5.2     UML Sequence Diagram – Farm-to-Fork
The Sequence Diagram is modeled because it shows the order in which the activities
occur. As already mentioned previously, this is especially useful for SC processes. The
Farm-to-Fork Sequence Diagram is depicted in Figure 6.
    With every blockchain return message ‘Verification of data’, an alternative fragment
should take place, which defines what happens if the verification is successful and what
happens if it isn’t. However, for simplicity reasons in Figure 6, this alternative (or alt-)
fragment is only explicitly modeled for the first occurrence where the blockchain wants
to verify data (i.e. at the farmer’s data entry). Thus, although not explicitly modeled,
this alt-fragment takes place every time the blockchain wants to verify data.

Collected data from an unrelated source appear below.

(** X5.  The date mode raises exactly when the time stamp of one of
    the entries cannot be read, as for a link whose target is gone. *)
Theorem date_mode_raises_iff_a_stat_fails (files : list Entry) :
  (exists e, sort_files ByDate files = Raise e)
  <-> exists x, In x files /\ target x = BrokenLink.
Proof.
  split.
  - intros [e H]. simpl in H. unfold sorted in H.
    destruct (comprehension (decorate st_mtime) files) as [keyed|e'] eqn:Hc.
    + simpl in H. unfold mtime_lt in H.
      rewrite (isort_pure Z.ltb keyed) in H. discriminate.
    + destruct (comprehension_decorate_raises st_mtime files e' Hc)
        as (x & Hx & Hr).
      exists x. split; [exact Hx|]. unfold st_mtime in Hr.
      destruct (target x); try discriminate. reflexivity.
  - intros (x & Hx & Hb).
    assert (Hr : decorate st_mtime x
                 = Raise (FileNotFoundError
                            ("[Errno 2] No such file or directory: "
                               ++ repr (str_of_path (path x))))).
    { unfold decorate, st_mtime. rewrite Hb. reflexivity. }
    destruct (comprehension_raises_at (decorate st_mtime) files x _ Hx Hr)
      as [e' He']. exists e'. simpl. unfold sorted. now rewrite He'.
Qed.


(** *** What the numeric key reads of a name *)

Ltac each_code_point c :=
  destruct c as [[] [] [] [] [] [] [] []]; vm_compute.

Lemma numeric_token_returns (c : ascii) :
  superscript_digit c = false -> exists t, numeric_token c = Ok t.
Proof. each_code_point c; intros H; try discriminate; now eexists. Qed.

Lemma numeric_token_raises (c : ascii) :
  superscript_digit c = true ->
  isalnum c = true /\ exists m, numeric_token c = Raise (ValueError m).
Proof.
  each_code_point c; intros H; try discriminate; split; try reflexivity;
    now eexists.
Qed.

Lemma numeric_token_lower (c : ascii) :
  numeric_token (lower_char c) = numeric_token c.
Proof. each_code_point c; reflexivity. Qed.

Lemma comprehension_returns {A B : Type} (f : A -> result B) (l : list A) :
  Forall (fun x => exists y, f x = Ok y) l ->
  exists ys, comprehension f l = Ok ys.
Proof.
  induction 1 as [|x l [y Hy] Hl [ys Hys]]; simpl; [now eexists|].
  rewrite Hy, Hys. simpl. now eexists.
Qed.

Lemma comprehension_first_raise {A B : Type} (f : A -> result B)
    (l : list A) (e : exn) :
  comprehension f l = Raise e -> exists x, In x l /\ f x = Raise e.
Proof.
  induction l as [|x l IH]; simpl; [discriminate|].
  destruct (f x) as [y|e'] eqn:Hx; simpl.
  - destruct (comprehension f l) as [ys|e'']; simpl; [discriminate|].
    intros H; inversion H; subst. destruct (IH eq_refl) as (z & Hz & Hr).
    exists z. auto.
  - intros H; inversion H; subst. exists x. auto.
Qed.

Lemma ascii_is_no_superscript (c : ascii) :
  (ord c <? 128)%N = true -> superscript_digit c = false.
Proof. each_code_point c; intros H; try discriminate; reflexivity. Qed.

(** X6.  The key function raises [ValueError] whenever the stem holds
    one of the superscript digits U+00B2, U+00B3, U+00B9, which
    [isdigit] accepts and [int] rejects; and the key can be computed
    whenever every character of the stem is ASCII. *)
Theorem numeric_key_raises_on_superscript_digits (x : Entry) :
  (Exists (fun c => superscript_digit c = true) (stem_chars x) ->
   exists m, numeric_key x = Raise (ValueError m))
  /\ (Forall (fun c => (ord c <? 128)%N = true) (stem_chars x) ->
      exists k, numeric_key x = Ok k).
Proof.
  unfold numeric_key. fold (stem_chars x). split.
  - intros H. apply Exists_exists in H. destruct H as (c & Hc & Hs).
    destruct (numeric_token_raises c Hs) as [Hal [m Hm]].
    destruct (comprehension_raises_at numeric_token
                (filter isalnum (stem_chars x)) c _
                ltac:(apply filter_In; split; [exact Hc | exact Hal]) Hm)
      as [e' He'].
    destruct (comprehension_first_raise _ _ _ He') as (c' & _ & Hc').
    destruct (superscript_digit c') eqn:Hs'.
    + destruct (numeric_token_raises c' Hs') as [_ [m' Hm']].
      exists m'. congruence.
    + destruct (numeric_token_returns c' Hs') as [t Ht]. congruence.
  - intros H. apply comprehension_returns. apply Forall_forall.
    intros c Hc. apply filter_In in Hc. destruct Hc as [Hc _].
    rewrite Forall_forall in H.
    now apply numeric_token_returns, ascii_is_no_superscript, H.
Qed.

Lemma numeric_key_raises_on_superscript_digits_witness :
  (exists m,
      numeric_key (entry (String "m" (String (ascii_of_nat 178) ".pdf"))
                         (File 1 (Pdf [1])))
      = Raise (ValueError m))
  /\ exists k, numeric_key (entry "a10.pdf" (File 20 (Pdf [10]))) = Ok k.
Proof.
  split.
  - apply (proj1 (numeric_key_raises_on_superscript_digits
                    (entry (String "m" (String (ascii_of_nat 178) ".pdf"))
                           (File 1 (Pdf [1]))))).
    right. now left.
  - apply (proj2 (numeric_key_raises_on_superscript_digits
                    (entry "a10.pdf" (File 20 (Pdf [10]))))).
    repeat constructor.
Defined.

Lemma comprehension_numeric_token_lower (l : list ascii) :
  comprehension numeric_token (map lower_char l)
  = comprehension numeric_token l.
Proof.
  induction l as [|c l IH]; simpl; [reflexivity|].
  now rewrite numeric_token_lower, IH.
Qed.

(** X7.  The numeric key reads only the alphanumeric characters of the
    stem, and those without their case: two files whose stems agree
    once the other characters are removed and the letters lowered have
    the same key. *)
Theorem numeric_key_ignores_case_and_punctuation (x y : Entry) :
  map lower_char (filter isalnum (stem_chars x))
  = map lower_char (filter isalnum (stem_chars y)) ->
  numeric_key x = numeric_key y.
Proof.
  intros H. unfold numeric_key. fold (stem_chars x) (stem_chars y).
  rewrite <- (comprehension_numeric_token_lower (filter isalnum (stem_chars x))).
  rewrite <- (comprehension_numeric_token_lower (filter isalnum (stem_chars y))).
  now rewrite H.
Qed.

Lemma numeric_key_ignores_case_and_punctuation_witness :
  numeric_key (entry "Part_2-B.pdf" BrokenLink)
  = numeric_key (entry "part 2b.pdf" BrokenLink).
Proof.
  apply numeric_key_ignores_case_and_punctuation. reflexivity.
Defined.

(** *** Numbers of one width *)

Lemma isdecimal_digit_value (c : ascii) :
  isdecimal c = true -> (0 <= digit_value c <= 9)%Z.
Proof.
  unfold isdecimal, between, digit_value. intros H.
  apply andb_prop in H. destruct H as [H1 H2].
  apply N.leb_le in H1, H2. lia.
Qed.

    As mentioned before, the transporter can use an IoT device to automatically save
and send transportation data to the blockchain. This proposed IoT device is also in-
cluded in the Sequence Diagram to show the effects of the implementation. Finally,
at the bottom, a loop is included. This represents the quality requirement updates that
the supermarket can repeatedly implement whenever a new (local or global) optimum
is found for the process conditions (e.g. by using business intelligence tools). More
illustrations of sequence diagrams in the context of blockchain use cases (on the raft
consensus and customer access) can be found in Appendix III.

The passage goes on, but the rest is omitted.